Autour de Félix Tshisekedi, le cercle des soutiens se fragilise de manière continue. Ceux qui, hier encore, portaient avec ferveur la parole présidentielle, semblent désormais gagnés par une lassitude perceptible, voire par un désenchantement lucide.

L’architecture politique de l’Union sacrée se délite progressivement. Après Jean-Marc Kabund, Vital Kamerhe, c’est Modeste Bahati Lukwebo qui incarne à son tour cette dynamique de distanciation. Ces départs successifs traduisent moins des divergences ponctuelles qu’une rupture plus profonde avec la ligne actuelle du pouvoir.

Plus significatif encore, les critiques ne proviennent plus uniquement de l’opposition classique. Elles émanent désormais de figures proches du pouvoir, parfois issues du même socle politique ou régional. Lorsque Delly Sesanga en vient à qualifier le chef de l’État de menace pour la nation, il ne s’agit plus d’un simple affrontement politique, mais d’un signal d’alarme majeur.

Ces prises de position relèvent davantage d’un réflexe de sauvegarde institutionnelle que d’une logique d’invective. Elles traduisent une inquiétude croissante face à ce qui est perçu comme une dérive des fondements de l’État de droit.

Derrière cette convergence de critiques se dessine une fracture fondamentale : celle qui oppose deux visions irréconciliables du pouvoir. D’un côté, une approche institutionnelle fondée sur la continuité de l’État, la rigueur stratégique et la collégialité. De l’autre, une gouvernance marquée par une forte personnalisation de l’autorité, une certaine improvisation et un recours fréquent à une communication conflictuelle.

Ainsi, ce n’est pas uniquement un homme qui est mis en cause, mais bien une méthode de gouvernance dont les limites apparaissent de plus en plus clairement.

C’est toutefois sur le terrain sécuritaire que les inquiétudes atteignent leur point culminant. La gestion du conflit dans l’Est du pays suscite de vives critiques. La stratégie attribuée à Félix Tshisekedi est perçue par de nombreux observateurs comme une succession d’initiatives insuffisamment coordonnées, oscillant entre discours martiaux et absence de priorités stratégiques clairement définies.

Dans un environnement régional déjà extrêmement instable, une telle imprécision stratégique accroît considérablement les risques d’escalade.

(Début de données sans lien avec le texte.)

(* ===== verification/DescripTable.v ===== *)
(** * Descriptor tables: the invariant and the allocation of descriptors *)

From S2P Require Import Prelude Libkern Descrip DescripMaps.
Import Libkern Descrip DescripMaps.
#[local] Open Scope Z_scope.

Module DescripTable.

(** ** Counting *)

(** The number of [j] below [n] with [f j]. *)
Fixpoint countb (f : Z -> bool) (n : nat) : Z :=
  match n with
  | O => 0
  | S n' => countb f n' + Z.b2z (f (Z.of_nat n'))
  end.

Lemma countb_ext f g n :
  (forall j, 0 <= j < Z.of_nat n -> f j = g j) -> countb f n = countb g n.
Proof.
  induction n as [|n IH]; intros H; [done|]. cbn. rewrite IH, H; [done|lia|].
  intros. apply H. lia.
Qed.

Lemma countb_flip f g d v n :
  0 <= d -> f d = negb v -> (forall j, 0 <= j -> g j = if j =? d then v else f j) ->
  countb g n = countb f n + (if d <? Z.of_nat n then (if v then 1 else -1) else 0).
Proof.
  intros Hd Hf Hg. induction n as [|n IH]; cbn [countb].
  - destruct (d <? Z.of_nat 0) eqn:E; zify_bool; lia.
  - rewrite IH, Hg by lia. destruct (Z.of_nat n =? d) eqn:E; zify_bool.
    + rewrite E, Hf. rewrite (proj2 (Z.ltb_ge d d)), (proj2 (Z.ltb_lt d _)) by lia.
      destruct v; cbn; lia.
    + destruct (d <? Z.of_nat n) eqn:E1, (d <? Z.of_nat (S n)) eqn:E2; zify_bool; lia.
Qed.

(** Positions where [f] is false do not count. *)
Lemma countb_extend f n m :
  (n <= m)%nat -> (forall j, Z.of_nat n <= j -> f j = false) -> countb f m = countb f n.
Proof.
  induction 1 as [|m Hle IH]; intros H; [done|]. cbn. rewrite IH by done.
  rewrite H by lia. cbn. lia.
Qed.

Lemma countb_nonneg f n : 0 <= countb f n.
Proof. induction n as [|n IH]; cbn; [lia|]. destruct (f _); cbn; lia. Qed.

Lemma countb_le f n : countb f n <= Z.of_nat n.
Proof. induction n as [|n IH]; cbn [countb]; [lia|]. destruct (f _); cbn; lia. Qed.

Lemma countb_mono f g n : (forall j, f j = true -> g j = true) -> countb f n <= countb g n.
Proof.
  intros H. induction n as [|n IH]; cbn [countb]; [lia|]. specialize (H (Z.of_nat n)).
  destruct (f _); [rewrite H by done; lia|]. destruct (g _); cbn; lia.
Qed.

(** ** The invariant *)

Definition used (t : filedesc) (fd : Z) : bool := lo_used (fd_lomap t) fd.

Definition is_open (t : filedesc) (fd : Z) : bool :=
  match rd (fd_ofiles t) fd with Some (Some _) => true | _ => false end.

(** The sizes that tables have. *)
Definition table_size (nf : Z) : Prop := nf = NDFILE \/ exists k, 0 <= k /\ nf = NDEXTENT * 2 ^ k.

(** The table is consistent, except that descriptor [r] (if any) has its bit in
    the map without an entry, or an entry without its bit. *)
Record tbl_ok (t : filedesc) (r : option Z) : Prop := {
  tk_size : table_size (fd_nfiles t);
  tk_ofiles : Z.of_nat (length (fd_ofiles t)) = fd_nfiles t;
  tk_flags : Z.of_nat (length (fd_ofileflags t)) = fd_nfiles t;
  tk_maps : maps_ok (fd_nfiles t) (fd_himap t) (fd_lomap t);
  tk_used : forall fd, 0 <= fd -> used t fd = xorb (is_open t fd) (bool_decide (r = Some fd));
  tk_except : forall fd, r = Some fd -> 0 <= fd < fd_nfiles t;
  tk_free : 0 <= fd_freefile t /\ forall fd, 0 <= fd < fd_freefile t -> used t fd = true;
  tk_last : 0 <= fd_lastfile t < fd_nfiles t /\
    (forall fd, 0 <= fd -> used t fd = true -> fd <= fd_lastfile t) /\
    (fd_lastfile t = 0 \/ used t (fd_lastfile t) = true);
  tk_openfd : fd_openfd t = countb (used t) (Z.to_nat (fd_nfiles t));
}.

Lemma table_size_pos nf : table_size nf -> 20 <= nf.
Proof.
  intros [->|(k & Hk & ->)]; [done|]. unfold NDEXTENT. pose proof (Z.pow_pos_nonneg 2 k). lia.
Qed.

(** Below 25600 descriptors the maps have a word to spare. *)
Lemma table_size_slack nf : table_size nf -> nf < 25600 -> NDREDUCE nf < NDLOSLOTS nf.
Proof.
  intros [->|(k & Hk & ->)] Hlt; [done|]. unfold NDEXTENT in *.
  assert (k < 9).
  { destruct (Z.lt_ge_cases k 9); [done|]. pose proof (Z.pow_le_mono_r 2 9 k). lia. }
  assert (k = 0 \/ k = 1 \/ k = 2 \/ k = 3 \/ k = 4 \/ k = 5 \/ k = 6 \/ k = 7 \/ k = 8) as Hc by lia.
  repeat (destruct Hc as [->|Hc]; [done|]). by subst k.
Qed.

Lemma is_open_range t fd r : tbl_ok t r -> is_open t fd = true -> 0 <= fd < fd_nfiles t.
Proof.
  intros Ht. unfold is_open. destruct (rd (fd_ofiles t) fd) eqn:E; [|done]. intros _.
  rewrite <- (tk_ofiles _ _ Ht). apply rd_is_Some. by eexists.
Qed.

Lemma used_range t fd r : tbl_ok t r -> 0 <= fd -> used t fd = true -> fd < fd_nfiles t.
Proof.
  intros Ht Hfd Hu. rewrite (tk_used _ _ Ht) in Hu by done.
  destruct (is_open t fd) eqn:Ho; [by eapply is_open_range|].
  case_bool_decide as Hr; [|done]. by apply (tk_except _ _ Ht).
Qed.

Lemma lo_len_ge t r : tbl_ok t r -> fd_nfiles t <= 32 * Z.of_nat (length (fd_lomap t)).
Proof.
  intros Ht. rewrite (mo_lo_len _ _ _ (tk_maps _ _ Ht)), NDLOSLOTS_eq, NDHISLOTS_eq.
  Z.to_euclidean_division_equations; lia.
Qed.

(** What marking a descriptor leaves as it is. *)
Definition same_entries (t t' : filedesc) : Prop :=
  fd_self t' = fd_self t /\ fd_ofiles t' = fd_ofiles t /\ fd_ofileflags t' = fd_ofileflags t /\
  fd_nfiles t' = fd_nfiles t /\ fd_refcnt t' = fd_refcnt t /\
  fd_knlistsize t' = fd_knlistsize t /\ fd_flags t' = fd_flags t.

Lemma fd_used_spec t r r' fd :
  tbl_ok t r -> 0 <= fd < fd_nfiles t -> used t fd = false ->
  (r = None /\ r' = Some fd) \/ (r = Some fd /\ r' = None) ->
  exists t', fd_used t fd = Some t' /\ tbl_ok t' r' /\ same_entries t t' /\
    fd_freefile t' = fd_freefile t /\
    forall j, 0 <= j -> used t' j = used t j || (j =? fd).
Proof.
  intros Ht Hfd Hu Hr. pose proof (lo_len_ge t r Ht).
  destruct (maps_set (fd_nfiles t) (fd_himap t) (fd_lomap t) fd (tk_maps _ _ Ht) ltac:(lia))
    as (w & hi & lo & Hw & Hlo & Hhi & Hok & Hbits).
  unfold fd_used. rewrite !shiftr_shift, !land_mask by (Z.to_euclidean_division_equations; lia).
  rewrite Hw. cbn [mbind option_bind]. rewrite Hlo. cbn [mbind option_bind]. rewrite Hhi.
  cbn [mbind option_bind]. eexists. split; [done|].
  set (t' := set_marks _ _ _ _).
  assert (Hused : forall j, 0 <= j -> used t' j = used t j || (j =? fd)) by exact Hbits.
  destruct Ht as [T1 T2 T3 T4 T5 T6 T7 T8 T9]. split; [|done]. split; try done.
  - intros j Hj. rewrite Hused, T5 by done. destruct (j =? fd) eqn:E; zify_bool.
    + subst j. rewrite T5 in Hu by done. rewrite orb_true_r.
      change (is_open t' fd) with (is_open t fd).
      destruct Hr as [[-> ->]|[-> ->]]; destruct (is_open t fd);
        repeat case_bool_decide; naive_solver.
    + rewrite orb_false_r. f_equal. destruct Hr as [[-> ->]|[-> ->]]; repeat case_bool_decide; naive_solver.
  - intros j Hj. destruct Hr as [[_ ->]|[_ ->]]; by simplify_eq.
  - cbn [fd_freefile t' set_marks]. destruct T7 as [? T7]. split; [done|]. intros j Hj.
    rewrite Hused, T7 by lia. done.
  - destruct T8 as (? & T8 & T8'). cbn [fd_lastfile t' set_marks].
    split; [destruct (fd_lastfile t <? fd) eqn:E; zify_bool; cbn; lia|]. split.
    + intros j Hj. rewrite Hused by done. intros [Hj'|Hj']%orb_true_iff.
      * pose proof (T8 j Hj Hj'). destruct (fd_lastfile t <? fd) eqn:E; zify_bool; lia.
      * zify_bool. destruct (fd_lastfile t <? fd) eqn:E; zify_bool; lia.
    + destruct (fd_lastfile t <? fd) eqn:E; zify_bool.
      * right. rewrite Hused, Z.eqb_refl by lia. apply orb_true_r.
      * destruct T8' as [->|Hl]; [by left|right]. rewrite Hused, Hl by lia. done.
  - cbn [fd_openfd fd_nfiles t' set_marks set_maps]. rewrite T9.
    rewrite (countb_flip (used t) (used t') fd true); [|lia|done|].
    + rewrite (proj2 (Z.ltb_lt fd _)) by lia. done.
    + intros j Hj. rewrite Hused by done. destruct (j =? fd); [apply orb_true_r|apply orb_false_r].
Qed.

(** ** The highest descriptor in use *)

Lemma fls_words_spec fuel lo off :
  Forall (inu 32) lo -> off < Z.of_nat (length lo) -> off + 1 <= Z.of_nat fuel ->
  exists off', fls_words fuel lo off = Some off' /\ off' <= off /\ (-1 <= off -> -1 <= off') /\
    (forall j, 32 * (off' + 1) <= j < 32 * (off + 1) -> lo_used lo j = false).
Proof.
  intros Hlo. revert off. induction fuel as [|fuel IH]; intros off Hlen Hf; cbn [fls_words].
  - destruct (off <? 0) eqn:E; zify_bool; [|lia]. exists off. split; [done|]. split; [lia|].
    split; [done|]. lia.
  - destruct (off <? 0) eqn:E; zify_bool.
    { exists off. split; [done|]. split; [lia|]. split; [done|]. lia. }
    assert (exists w, rd lo off = Some w) as [w Hw] by (apply rd_is_Some; lia).
    rewrite Hw. cbn [mbind option_bind]. destruct (w =? 0) eqn:E0; zify_bool.
    + destruct (IH (off - 1)) as (off' & -> & Hle & Hge & Hz); [lia|lia|].
      exists off'. split; [done|]. split; [lia|]. split; [lia|]. intros j Hj.
      destruct (Z.lt_ge_cases j (32 * off)); [apply Hz; lia|].
      unfold lo_used. replace j with (32 * off + (j - 32 * off)) by lia.
      rewrite (bitat_word lo off w) by (done || lia). subst w. by rewrite Z.bits_0.
    + exists off. split; [done|]. split; [lia|]. split; [done|]. lia.
Qed.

Les évolutions récentes dans des villes clés comme Goma et Bukavu illustrent les conséquences de cette approche. Au-delà des revers militaires, ces événements traduisent un affaiblissement structurel de l’État, tant sur le plan interne qu’international.

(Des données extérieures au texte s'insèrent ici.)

(** The entries below [i] are counted, the others are not yet. *)
Definition counted_below (ext : Z -> Z) (st : store) (t : filedesc) (i : Z) : Prop :=
  (forall a, 0 <= ext a) /\
  (forall a f, files st !! a = Some f ->
     f_count f = ext a + countb (refers t a) (Z.to_nat i) /\ 0 < f_count f) /\
  (forall a, files st !! a = None -> ext a + refs t a = 0) /\
  nfiles st = Z.of_nat (size (files st)).

Lemma counted_below_all ext st t i :
  tbl_ok t None -> fd_lastfile t < i -> 0 <= i -> counted_below ext st t i -> counted ext st t.
Proof.
  intros Ht Hl Hi (H0 & H1 & H2 & H3). split; [done|]. split; [|done]. intros a f Hf.
  destruct (H1 a f Hf) as [He Hp]. split; [|done]. rewrite He. f_equal.
  assert (Hz : forall j, i <= j -> refers t a j = false).
  { intros j Hj. unfold refers. rewrite file_at_last by (done || lia). by apply bool_decide_eq_false. }
  unfold refs. destruct (decide (Z.to_nat i <= length (fd_ofiles t))%nat).
  - symmetry. apply countb_extend; [done|]. intros j Hj. apply Hz. lia.
  - apply countb_extend; [lia|]. intros j Hj. unfold refers, file_at.
    rewrite (proj2 (rd_None (fd_ofiles t) j)) by lia. by apply bool_decide_eq_false.
Qed.

(** The next entry is counted. *)
Lemma counted_below_step ext st t i a f :
  0 <= i -> counted_below ext st t i -> file_at t i = Some a -> files st !! a = Some f ->
  counted_below ext (set_files st (<[a := set_count f (f_count f + 1)]> (files st))) t (i + 1).
Proof.
  intros Hi (H0 & H1 & H2 & H3) Ha Hf. replace (Z.to_nat (i + 1)) with (S (Z.to_nat i)) by lia.
  assert (Hr : forall b, refers t b i = (b =? a)).
  { intros b. unfold refers. rewrite Ha. apply eq_true_iff_eq.
    rewrite bool_decide_eq_true, Z.eqb_eq. split; congruence. }
  unfold counted_below. replace (Z.to_nat (i + 1)) with (S (Z.to_nat i)) by lia. cbn [countb].
  rewrite Z2Nat.id by done. split; [done|]. cbn [files set_files nfiles]. split; [|split].
  - intros b g Hg. rewrite Hr. destruct (decide (b = a)) as [->|Hne].
    + rewrite lookup_insert_eq in Hg. injection Hg as <-. rewrite Z.eqb_refl. cbn.
      specialize (H1 a f Hf). lia.
    + rewrite lookup_insert_ne in Hg by done. rewrite (proj2 (Z.eqb_neq b a)) by done. cbn.
      specialize (H1 b g Hg). lia.
  - intros b Hg. apply H2. destruct (decide (b = a)) as [->|Hne].
    + by rewrite lookup_insert_eq in Hg.
    + by rewrite lookup_insert_ne in Hg by done.
  - by rewrite map_size_insert_Some.
Qed.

L’histoire récente offre pourtant de nombreux exemples des dangers liés à des décisions précipitées et à des engagements mal calibrés. Dans un contexte où les rapports de force régionaux se complexifient et où les ingérences extérieures se multiplient, la répétition de telles erreurs pourrait avoir des conséquences lourdes et durables.

À cela s’ajoute un mode de communication politique souvent dominé par la confrontation plutôt que par la concertation. Or, la puissance d’un État ne se mesure pas à la virulence de ses déclarations, mais à sa capacité à structurer une vision cohérente et à inscrire son action dans la durée.

L’avertissement qui s’élève aujourd’hui dépasse le cadre d’une simple agitation politique. Il constitue une interpellation profonde adressée à la conscience nationale : celle de savoir si la République démocratique du Congo peut durablement se permettre une gouvernance marquée par l’imprévisibilité et la personnalisation du pouvoir.

En filigrane, une exigence de lucidité s’impose : tirer les leçons du passé, non pour s’y enfermer, mais pour éviter que l’avenir ne se construise dans la répétition des mêmes erreurs, à une échelle dont les conséquences pourraient s’avérer irréversibles.